What this task involves – Your answer must be every line of the data below that holds the string "operations", copied exactly.

Input data –

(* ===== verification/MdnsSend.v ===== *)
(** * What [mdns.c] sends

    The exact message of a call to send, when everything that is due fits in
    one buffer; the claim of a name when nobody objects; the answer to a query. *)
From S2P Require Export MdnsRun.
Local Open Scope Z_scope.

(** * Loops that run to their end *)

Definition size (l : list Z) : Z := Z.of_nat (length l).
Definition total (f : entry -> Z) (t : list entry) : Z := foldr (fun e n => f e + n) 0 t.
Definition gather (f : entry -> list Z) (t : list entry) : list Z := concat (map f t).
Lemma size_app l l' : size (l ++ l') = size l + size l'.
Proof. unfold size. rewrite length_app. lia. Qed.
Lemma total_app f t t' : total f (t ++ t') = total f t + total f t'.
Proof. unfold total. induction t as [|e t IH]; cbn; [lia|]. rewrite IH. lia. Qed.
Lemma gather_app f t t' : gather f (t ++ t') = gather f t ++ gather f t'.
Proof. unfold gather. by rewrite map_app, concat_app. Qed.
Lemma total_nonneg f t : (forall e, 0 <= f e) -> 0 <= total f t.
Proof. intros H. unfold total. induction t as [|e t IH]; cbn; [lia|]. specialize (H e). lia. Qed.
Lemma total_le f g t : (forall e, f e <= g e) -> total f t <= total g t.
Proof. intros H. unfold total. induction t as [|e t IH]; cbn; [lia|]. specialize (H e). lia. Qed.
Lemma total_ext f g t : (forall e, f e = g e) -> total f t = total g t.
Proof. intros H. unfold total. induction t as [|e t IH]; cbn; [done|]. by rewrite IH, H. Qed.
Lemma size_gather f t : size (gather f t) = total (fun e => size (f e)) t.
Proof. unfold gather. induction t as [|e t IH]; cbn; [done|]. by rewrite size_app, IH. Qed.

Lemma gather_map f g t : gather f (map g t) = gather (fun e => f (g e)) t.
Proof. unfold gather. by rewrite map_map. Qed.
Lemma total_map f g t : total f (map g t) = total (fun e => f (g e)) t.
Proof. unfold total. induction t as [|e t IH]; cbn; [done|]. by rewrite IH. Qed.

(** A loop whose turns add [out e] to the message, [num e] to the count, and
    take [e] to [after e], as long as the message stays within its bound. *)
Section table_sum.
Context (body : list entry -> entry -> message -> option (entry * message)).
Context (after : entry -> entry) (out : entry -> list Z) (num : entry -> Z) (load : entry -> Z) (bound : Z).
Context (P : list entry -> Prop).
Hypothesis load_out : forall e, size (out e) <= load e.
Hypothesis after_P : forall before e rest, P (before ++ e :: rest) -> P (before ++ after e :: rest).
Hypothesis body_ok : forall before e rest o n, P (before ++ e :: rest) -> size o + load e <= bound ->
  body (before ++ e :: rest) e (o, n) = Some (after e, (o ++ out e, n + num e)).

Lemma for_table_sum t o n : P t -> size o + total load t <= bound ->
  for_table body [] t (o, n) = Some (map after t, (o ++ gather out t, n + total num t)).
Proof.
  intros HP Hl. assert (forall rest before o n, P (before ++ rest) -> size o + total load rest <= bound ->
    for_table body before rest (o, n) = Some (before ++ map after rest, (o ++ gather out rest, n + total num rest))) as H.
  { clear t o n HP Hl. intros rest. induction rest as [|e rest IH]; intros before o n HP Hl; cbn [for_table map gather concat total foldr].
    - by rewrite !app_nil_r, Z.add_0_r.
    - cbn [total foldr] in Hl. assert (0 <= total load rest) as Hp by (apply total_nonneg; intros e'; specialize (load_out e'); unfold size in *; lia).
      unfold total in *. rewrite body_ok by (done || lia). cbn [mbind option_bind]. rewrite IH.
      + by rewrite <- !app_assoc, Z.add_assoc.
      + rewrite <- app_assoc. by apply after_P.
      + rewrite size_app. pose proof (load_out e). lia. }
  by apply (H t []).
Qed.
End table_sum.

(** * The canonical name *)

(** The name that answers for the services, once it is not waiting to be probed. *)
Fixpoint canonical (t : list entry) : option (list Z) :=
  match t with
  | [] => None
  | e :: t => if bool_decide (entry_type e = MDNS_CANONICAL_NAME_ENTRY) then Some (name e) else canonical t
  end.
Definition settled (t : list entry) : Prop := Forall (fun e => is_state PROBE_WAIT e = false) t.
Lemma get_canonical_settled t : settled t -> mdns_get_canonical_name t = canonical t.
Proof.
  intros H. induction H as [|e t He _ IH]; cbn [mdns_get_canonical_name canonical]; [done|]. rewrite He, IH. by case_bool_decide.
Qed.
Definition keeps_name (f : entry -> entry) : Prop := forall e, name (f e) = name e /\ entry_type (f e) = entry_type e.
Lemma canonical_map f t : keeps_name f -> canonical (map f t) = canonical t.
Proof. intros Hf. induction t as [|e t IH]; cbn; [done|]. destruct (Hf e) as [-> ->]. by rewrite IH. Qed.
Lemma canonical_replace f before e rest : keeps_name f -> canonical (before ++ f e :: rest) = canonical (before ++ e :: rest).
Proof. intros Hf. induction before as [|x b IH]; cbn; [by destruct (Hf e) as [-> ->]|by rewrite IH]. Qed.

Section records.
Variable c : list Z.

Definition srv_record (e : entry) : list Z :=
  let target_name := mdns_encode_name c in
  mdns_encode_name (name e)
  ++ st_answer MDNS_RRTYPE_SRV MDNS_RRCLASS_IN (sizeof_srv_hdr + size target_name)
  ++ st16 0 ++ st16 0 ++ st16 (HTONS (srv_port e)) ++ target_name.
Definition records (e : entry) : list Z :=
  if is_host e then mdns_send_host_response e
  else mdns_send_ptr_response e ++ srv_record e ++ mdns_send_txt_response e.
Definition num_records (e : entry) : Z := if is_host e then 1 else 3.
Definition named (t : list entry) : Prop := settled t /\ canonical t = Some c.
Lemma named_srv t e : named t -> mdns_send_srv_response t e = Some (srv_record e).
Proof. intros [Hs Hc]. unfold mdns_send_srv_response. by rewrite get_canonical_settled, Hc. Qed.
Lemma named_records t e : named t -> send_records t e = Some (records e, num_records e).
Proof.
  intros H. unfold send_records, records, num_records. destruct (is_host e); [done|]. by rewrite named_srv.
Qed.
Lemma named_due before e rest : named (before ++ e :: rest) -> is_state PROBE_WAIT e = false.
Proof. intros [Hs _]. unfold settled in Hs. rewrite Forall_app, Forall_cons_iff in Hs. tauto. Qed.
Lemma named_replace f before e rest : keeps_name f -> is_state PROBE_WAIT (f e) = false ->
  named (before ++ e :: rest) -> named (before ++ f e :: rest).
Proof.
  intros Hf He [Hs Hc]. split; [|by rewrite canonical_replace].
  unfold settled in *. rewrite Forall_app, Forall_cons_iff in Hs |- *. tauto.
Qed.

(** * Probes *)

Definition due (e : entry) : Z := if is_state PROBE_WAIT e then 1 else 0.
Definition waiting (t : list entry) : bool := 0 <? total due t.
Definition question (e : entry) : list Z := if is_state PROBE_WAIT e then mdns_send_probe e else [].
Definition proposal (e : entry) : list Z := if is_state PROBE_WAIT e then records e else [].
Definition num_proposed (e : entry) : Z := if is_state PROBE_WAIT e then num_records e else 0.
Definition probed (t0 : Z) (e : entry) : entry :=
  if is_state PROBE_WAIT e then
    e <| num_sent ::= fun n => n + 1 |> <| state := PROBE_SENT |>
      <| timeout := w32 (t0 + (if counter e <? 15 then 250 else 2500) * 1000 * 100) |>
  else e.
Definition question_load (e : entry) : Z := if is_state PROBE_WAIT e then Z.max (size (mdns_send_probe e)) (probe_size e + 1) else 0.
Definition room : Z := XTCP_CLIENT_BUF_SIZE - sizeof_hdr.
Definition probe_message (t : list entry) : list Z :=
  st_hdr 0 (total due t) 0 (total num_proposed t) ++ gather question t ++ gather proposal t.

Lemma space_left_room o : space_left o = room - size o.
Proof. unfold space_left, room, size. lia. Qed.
* * *
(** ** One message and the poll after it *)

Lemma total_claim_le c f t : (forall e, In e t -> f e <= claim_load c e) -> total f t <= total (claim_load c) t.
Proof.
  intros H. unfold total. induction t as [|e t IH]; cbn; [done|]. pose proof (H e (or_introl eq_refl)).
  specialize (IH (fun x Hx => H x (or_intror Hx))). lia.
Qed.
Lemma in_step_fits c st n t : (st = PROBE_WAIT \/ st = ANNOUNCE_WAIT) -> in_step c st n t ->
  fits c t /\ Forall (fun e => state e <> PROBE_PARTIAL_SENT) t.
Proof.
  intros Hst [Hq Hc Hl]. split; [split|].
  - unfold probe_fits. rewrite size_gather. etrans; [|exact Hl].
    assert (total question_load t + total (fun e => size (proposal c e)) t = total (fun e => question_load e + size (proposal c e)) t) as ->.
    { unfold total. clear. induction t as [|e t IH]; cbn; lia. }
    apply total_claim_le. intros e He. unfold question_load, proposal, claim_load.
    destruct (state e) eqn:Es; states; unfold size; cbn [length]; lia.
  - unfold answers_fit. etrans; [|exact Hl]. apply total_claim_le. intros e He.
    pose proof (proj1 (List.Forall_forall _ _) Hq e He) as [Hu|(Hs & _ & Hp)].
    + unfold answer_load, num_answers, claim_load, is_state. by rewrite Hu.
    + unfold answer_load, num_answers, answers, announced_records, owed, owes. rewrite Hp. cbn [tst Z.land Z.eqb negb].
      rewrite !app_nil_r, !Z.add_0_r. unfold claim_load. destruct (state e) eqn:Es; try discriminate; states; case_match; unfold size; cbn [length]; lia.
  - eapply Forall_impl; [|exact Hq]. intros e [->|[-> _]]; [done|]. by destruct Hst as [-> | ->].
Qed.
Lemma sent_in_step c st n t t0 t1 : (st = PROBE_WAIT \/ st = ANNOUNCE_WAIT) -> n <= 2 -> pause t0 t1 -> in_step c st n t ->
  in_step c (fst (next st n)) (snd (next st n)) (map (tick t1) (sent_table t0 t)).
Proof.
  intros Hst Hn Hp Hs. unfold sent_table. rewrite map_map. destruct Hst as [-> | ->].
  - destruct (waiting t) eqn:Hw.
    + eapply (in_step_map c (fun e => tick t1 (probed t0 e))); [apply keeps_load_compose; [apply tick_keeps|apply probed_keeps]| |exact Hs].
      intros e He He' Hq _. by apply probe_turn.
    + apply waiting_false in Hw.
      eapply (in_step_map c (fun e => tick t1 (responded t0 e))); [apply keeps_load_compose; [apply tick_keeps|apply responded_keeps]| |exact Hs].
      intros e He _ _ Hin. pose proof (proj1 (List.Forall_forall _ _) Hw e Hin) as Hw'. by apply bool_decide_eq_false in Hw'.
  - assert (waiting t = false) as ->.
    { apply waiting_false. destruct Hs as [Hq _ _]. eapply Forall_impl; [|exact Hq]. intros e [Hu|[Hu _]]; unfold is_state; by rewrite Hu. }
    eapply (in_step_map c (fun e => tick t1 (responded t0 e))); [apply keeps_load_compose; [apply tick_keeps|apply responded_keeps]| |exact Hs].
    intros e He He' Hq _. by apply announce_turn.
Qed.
--
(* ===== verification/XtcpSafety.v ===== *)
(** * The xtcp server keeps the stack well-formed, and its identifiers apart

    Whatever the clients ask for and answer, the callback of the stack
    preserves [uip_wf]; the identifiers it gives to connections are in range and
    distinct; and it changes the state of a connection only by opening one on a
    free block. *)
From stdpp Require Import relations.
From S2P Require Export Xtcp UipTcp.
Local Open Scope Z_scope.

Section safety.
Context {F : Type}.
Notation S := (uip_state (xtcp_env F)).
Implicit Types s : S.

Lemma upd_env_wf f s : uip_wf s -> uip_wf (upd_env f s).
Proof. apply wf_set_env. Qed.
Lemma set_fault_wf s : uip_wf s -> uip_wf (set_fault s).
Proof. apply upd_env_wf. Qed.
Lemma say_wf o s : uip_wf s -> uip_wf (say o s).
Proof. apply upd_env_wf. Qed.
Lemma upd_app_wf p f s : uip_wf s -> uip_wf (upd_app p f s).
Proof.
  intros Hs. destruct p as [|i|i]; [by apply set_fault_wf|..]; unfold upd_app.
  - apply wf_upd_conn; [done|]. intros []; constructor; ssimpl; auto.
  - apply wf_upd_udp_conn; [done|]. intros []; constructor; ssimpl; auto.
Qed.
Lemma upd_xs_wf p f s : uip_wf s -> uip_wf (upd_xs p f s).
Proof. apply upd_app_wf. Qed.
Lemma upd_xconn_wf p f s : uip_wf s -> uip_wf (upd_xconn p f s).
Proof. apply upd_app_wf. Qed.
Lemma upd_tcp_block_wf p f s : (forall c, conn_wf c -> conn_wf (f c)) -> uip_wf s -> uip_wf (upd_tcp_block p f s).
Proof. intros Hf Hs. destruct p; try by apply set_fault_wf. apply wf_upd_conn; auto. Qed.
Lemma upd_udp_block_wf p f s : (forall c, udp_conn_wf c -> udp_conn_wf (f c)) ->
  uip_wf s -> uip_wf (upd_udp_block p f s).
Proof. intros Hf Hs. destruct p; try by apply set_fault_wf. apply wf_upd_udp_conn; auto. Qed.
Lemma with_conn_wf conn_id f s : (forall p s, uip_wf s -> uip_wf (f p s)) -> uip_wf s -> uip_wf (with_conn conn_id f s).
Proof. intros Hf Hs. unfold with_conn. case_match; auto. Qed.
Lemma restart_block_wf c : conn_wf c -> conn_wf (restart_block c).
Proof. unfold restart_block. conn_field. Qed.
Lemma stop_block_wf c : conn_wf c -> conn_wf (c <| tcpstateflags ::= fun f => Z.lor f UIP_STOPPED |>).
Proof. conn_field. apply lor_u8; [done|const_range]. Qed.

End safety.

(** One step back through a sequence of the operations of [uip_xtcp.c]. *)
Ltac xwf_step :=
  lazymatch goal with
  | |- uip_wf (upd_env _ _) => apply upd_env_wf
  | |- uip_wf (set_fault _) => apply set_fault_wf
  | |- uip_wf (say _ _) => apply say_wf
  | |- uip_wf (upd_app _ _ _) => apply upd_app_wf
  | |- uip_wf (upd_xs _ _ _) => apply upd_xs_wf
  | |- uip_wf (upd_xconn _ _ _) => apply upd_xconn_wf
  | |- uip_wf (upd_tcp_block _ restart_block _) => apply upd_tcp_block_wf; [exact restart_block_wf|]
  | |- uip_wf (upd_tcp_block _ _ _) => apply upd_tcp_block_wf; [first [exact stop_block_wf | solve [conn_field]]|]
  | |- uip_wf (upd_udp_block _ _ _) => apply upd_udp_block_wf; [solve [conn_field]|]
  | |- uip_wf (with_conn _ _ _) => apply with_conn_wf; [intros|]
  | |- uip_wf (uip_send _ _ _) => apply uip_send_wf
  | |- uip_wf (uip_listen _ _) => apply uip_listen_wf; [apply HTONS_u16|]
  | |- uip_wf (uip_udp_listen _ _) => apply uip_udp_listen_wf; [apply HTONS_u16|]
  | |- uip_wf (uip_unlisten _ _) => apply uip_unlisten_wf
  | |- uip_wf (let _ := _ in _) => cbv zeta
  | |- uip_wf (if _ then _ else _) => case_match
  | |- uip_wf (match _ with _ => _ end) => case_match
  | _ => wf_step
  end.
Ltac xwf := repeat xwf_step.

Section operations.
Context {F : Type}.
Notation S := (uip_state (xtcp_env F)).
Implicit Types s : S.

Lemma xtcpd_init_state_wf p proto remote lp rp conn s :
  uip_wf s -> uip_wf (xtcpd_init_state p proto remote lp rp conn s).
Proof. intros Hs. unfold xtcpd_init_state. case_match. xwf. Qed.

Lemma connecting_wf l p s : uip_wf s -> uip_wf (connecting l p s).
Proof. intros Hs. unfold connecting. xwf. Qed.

Reply –
(** One step back through a sequence of the operations of [uip_xtcp.c]. *)
Section operations.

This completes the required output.